- [Data provided]:
+ + + + + + +

(** * fast_engset: a shallow embedding of [fast_engset/_fast_engset.py]

    The module computes quantities of the Engset queueing model with four
    root finders built on a truncated hypergeometric series.

    Modelling choices:
    - Python floats are an abstract arithmetic [PyFloat F] with two
      instances: IEEE-754 binary64 through Rocq's primitive floats (the
      faithful one, used to evaluate the code on concrete inputs) and
      [ExactFloat], the exact values of floats (NaN, +/-inf, rationals)
      with unrounded arithmetic, used where a proof needs algebraic laws.
    - Python exceptions are the [Raise] case of the [Outcome] monad; the
      [while True] loops of the source take a [fuel] argument, and
      [OutOfFuel] (never a Python outcome) means the fuel ran out.
    - numpy float arrays are lists of floats with numpy's indexing rules;
      Python ints are [Z]. *)

From Stdlib Require Import ZArith QArith Qabs Lqa List Bool Lia.
From Stdlib Require Import PrimFloat FloatOps SpecFloat.
From Stdlib Require Uint63 FloatAxioms.
Import ListNotations.

Open Scope Z_scope.

(** ** Exact float values *)

(** The value a Python float denotes: NaN, an infinity, or a rational
    (the two zeros are both [XFin 0]). *)
Inductive ExactFloat :=
| XNaN
| XInf (neg : bool)
| XFin (q : Q).

Module XF.

Definition Qlt_bool (a b : Q) : bool := negb (Qle_bool b a).

Definition lt (x y : ExactFloat) : bool :=
  match x, y with
  | XNaN, _ | _, XNaN => false
  | XInf true, XInf false => true
  | XInf true, XFin _ => true
  | XFin _, XInf false => true
  | XFin a, XFin b => Qlt_bool a b
  | _, _ => false
  end.

Definition le (x y : ExactFloat) : bool :=
  match x, y with
  | XNaN, _ | _, XNaN => false
  | XInf true, _ => true
  | _, XInf false => true
  | XFin a, XFin b => Qle_bool a b
  | _, _ => false
  end.

Definition eq (x y : ExactFloat) : bool :=
  match x, y with
  | XInf a, XInf b => Bool.eqb a b
  | XFin a, XFin b => Qeq_bool a b
  | _, _ => false
  end.

Definition opp (x : ExactFloat) : ExactFloat :=
  match x with
  | XNaN => XNaN
  | XInf s => XInf (negb s)
  | XFin q => XFin (- q)
  end.

Definition add (x y : ExactFloat) : ExactFloat :=
  match x, y with
  | XNaN, _ | _, XNaN => XNaN
  | XInf a, XInf b => if Bool.eqb a b then XInf a else XNaN
  | XInf a, XFin _ | XFin _, XInf a => XInf a
  | XFin a, XFin b => XFin (a + b)
  end.

Definition sub (x y : ExactFloat) : ExactFloat := add x (opp y).

Definition qneg (q : Q) : bool := Qlt_bool q 0.

Definition mul (x y : ExactFloat) : ExactFloat :=
  match x, y with
  | XNaN, _ | _, XNaN => XNaN
  | XInf a, XInf b => XInf (xorb a b)
  | XInf a, XFin q | XFin q, XInf a =>
      if Qeq_bool q 0 then XNaN else XInf (xorb a (qneg q))
  | XFin a, XFin b => XFin (a * b)
  end.

Definition div (x y : ExactFloat) : ExactFloat :=
  match x, y with
  | XNaN, _ | _, XNaN => XNaN
  | XInf _, XInf _ => XNaN
  | XInf a, XFin q => XInf (xorb a (qneg q))
  | XFin _, XInf _ => XFin 0
  | XFin a, XFin b =>
      if Qeq_bool b 0 then (if Qeq_bool a 0 then XNaN else XInf (qneg a))
      else XFin (a / b)
  end.

Definition abs (x : ExactFloat) : ExactFloat :=
  match x with
  | XNaN => XNaN
  | XInf _ => XInf false
  | XFin q => XFin (Qabs q)
  end.

End XF.

(** ** The float interface *)

Class PyFloat (F : Type) := {
  fadd : F -> F -> F;
  fsub : F -> F -> F;
  fmul : F -> F -> F;
  fdiv : F -> F -> F;
  fabs : F -> F;
  flt : F -> F -> bool;
  fle : F -> F -> bool;
  feq : F -> F -> bool;
  fofZ : Z -> F;
  fexact : F -> ExactFloat
}.

#[global] Instance ExactFloat_PyFloat : PyFloat ExactFloat := {
  fadd := XF.add; fsub := XF.sub; fmul := XF.mul; fdiv := XF.div;
  fabs := XF.abs; flt := XF.lt; fle := XF.le; feq := XF.eq;
  fofZ := fun z => XFin (inject_Z z);
  fexact := fun x => x
}.

(** Conversion of a Python int to a binary64 float through [of_uint63]:
    exact for |z| < 2^53 and correctly rounded for |z| < 2^63.  Unlike
    Python's [float(z)] it wraps modulo 2^63 for larger |z|.  The concrete
    runs of this file convert only ints below 2^53; the statements over any
    [PyFloat] instance do not depend on this conversion. *)
Definition float_of_Z (z : Z) : float :=
  if z <? 0 then PrimFloat.opp (PrimFloat.of_uint63 (Uint63.of_Z (- z)))
  else PrimFloat.of_uint63 (Uint63.of_Z z).

Definition exact_of_float (x : float) : ExactFloat :=
  match Prim2SF x with
  | S754_nan => XNaN
  | S754_zero _ => XFin 0
  | S754_infinity s => XInf s
  | S754_finite s m e =>
      let mz := if s then Zneg m else Zpos m in
      match e with
      | Zpos _ | Z0 => XFin (inject_Z (mz * 2 ^ e))
      | Zneg p => XFin (Qmake mz (Pos.pow 2 p))
      end
  end.

#[global] Instance Binary64_PyFloat : PyFloat float := {
  fadd := PrimFloat.add; fsub := PrimFloat.sub; fmul := PrimFloat.mul;
  fdiv := PrimFloat.div; fabs := PrimFloat.abs;
  flt := PrimFloat.ltb; fle := PrimFloat.leb; feq := PrimFloat.eqb;
  fofZ := float_of_Z;
  fexact := exact_of_float
}.

(** ** Python outcomes *)

Inductive PyExc :=
| ValueError
| ZeroDivisionError
| IndexError
| UnboundLocalError
| OverflowError
| TypeError.

Inductive Outcome (A : Type) :=
| Ok (a : A)
| Raise (e : PyExc)
| OutOfFuel.
Arguments Ok {A} a.
Arguments Raise {A} e.
Arguments OutOfFuel {A}.

Definition bind {A B} (m : Outcome A) (k : A -> Outcome B) : Outcome B :=
  match m with
  | Ok a => k a
  | Raise e => Raise e
  | OutOfFuel => OutOfFuel
  end.

Notation "x <- m ;; k" := (bind m (fun x => k))
  (at level 61, m at next level, right associativity).

(** ** Results *)

Inductive Status := OK | UNBOUNDED | MAX_N_ITERS_REACHED | UNSTABLE.

(** [value: Union[float, int]] *)
Inductive PyVal (F : Type) :=
| VFloat (x : F)
| VInt (n : Z).
Arguments VFloat {F} x.
Arguments VInt {F} n.

Record Result (F : Type) := mkResult {
  n_iters : Z;
  status : Status;
  value : PyVal F
}.
Arguments mkResult {F} n_iters status value.
Arguments n_iters {F} r.
Arguments status {F} r.
Arguments value {F} r.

+ + + + + + +

Would you quote everything above from the line containing "(the two zeros are both [XFin 0]). *)" down to the line containing "XFin _, XInf false => true"? Include both of those lines and nothing else.

    (the two zeros are both [XFin 0]). *)
Inductive ExactFloat :=
| XNaN
| XInf (neg : bool)
| XFin (q : Q).

Module XF.

Definition Qlt_bool (a b : Q) : bool := negb (Qle_bool b a).

Definition lt (x y : ExactFloat) : bool :=
  match x, y with
  | XNaN, _ | _, XNaN => false
  | XInf true, XInf false => true
  | XInf true, XFin _ => true
  | XFin _, XInf false => true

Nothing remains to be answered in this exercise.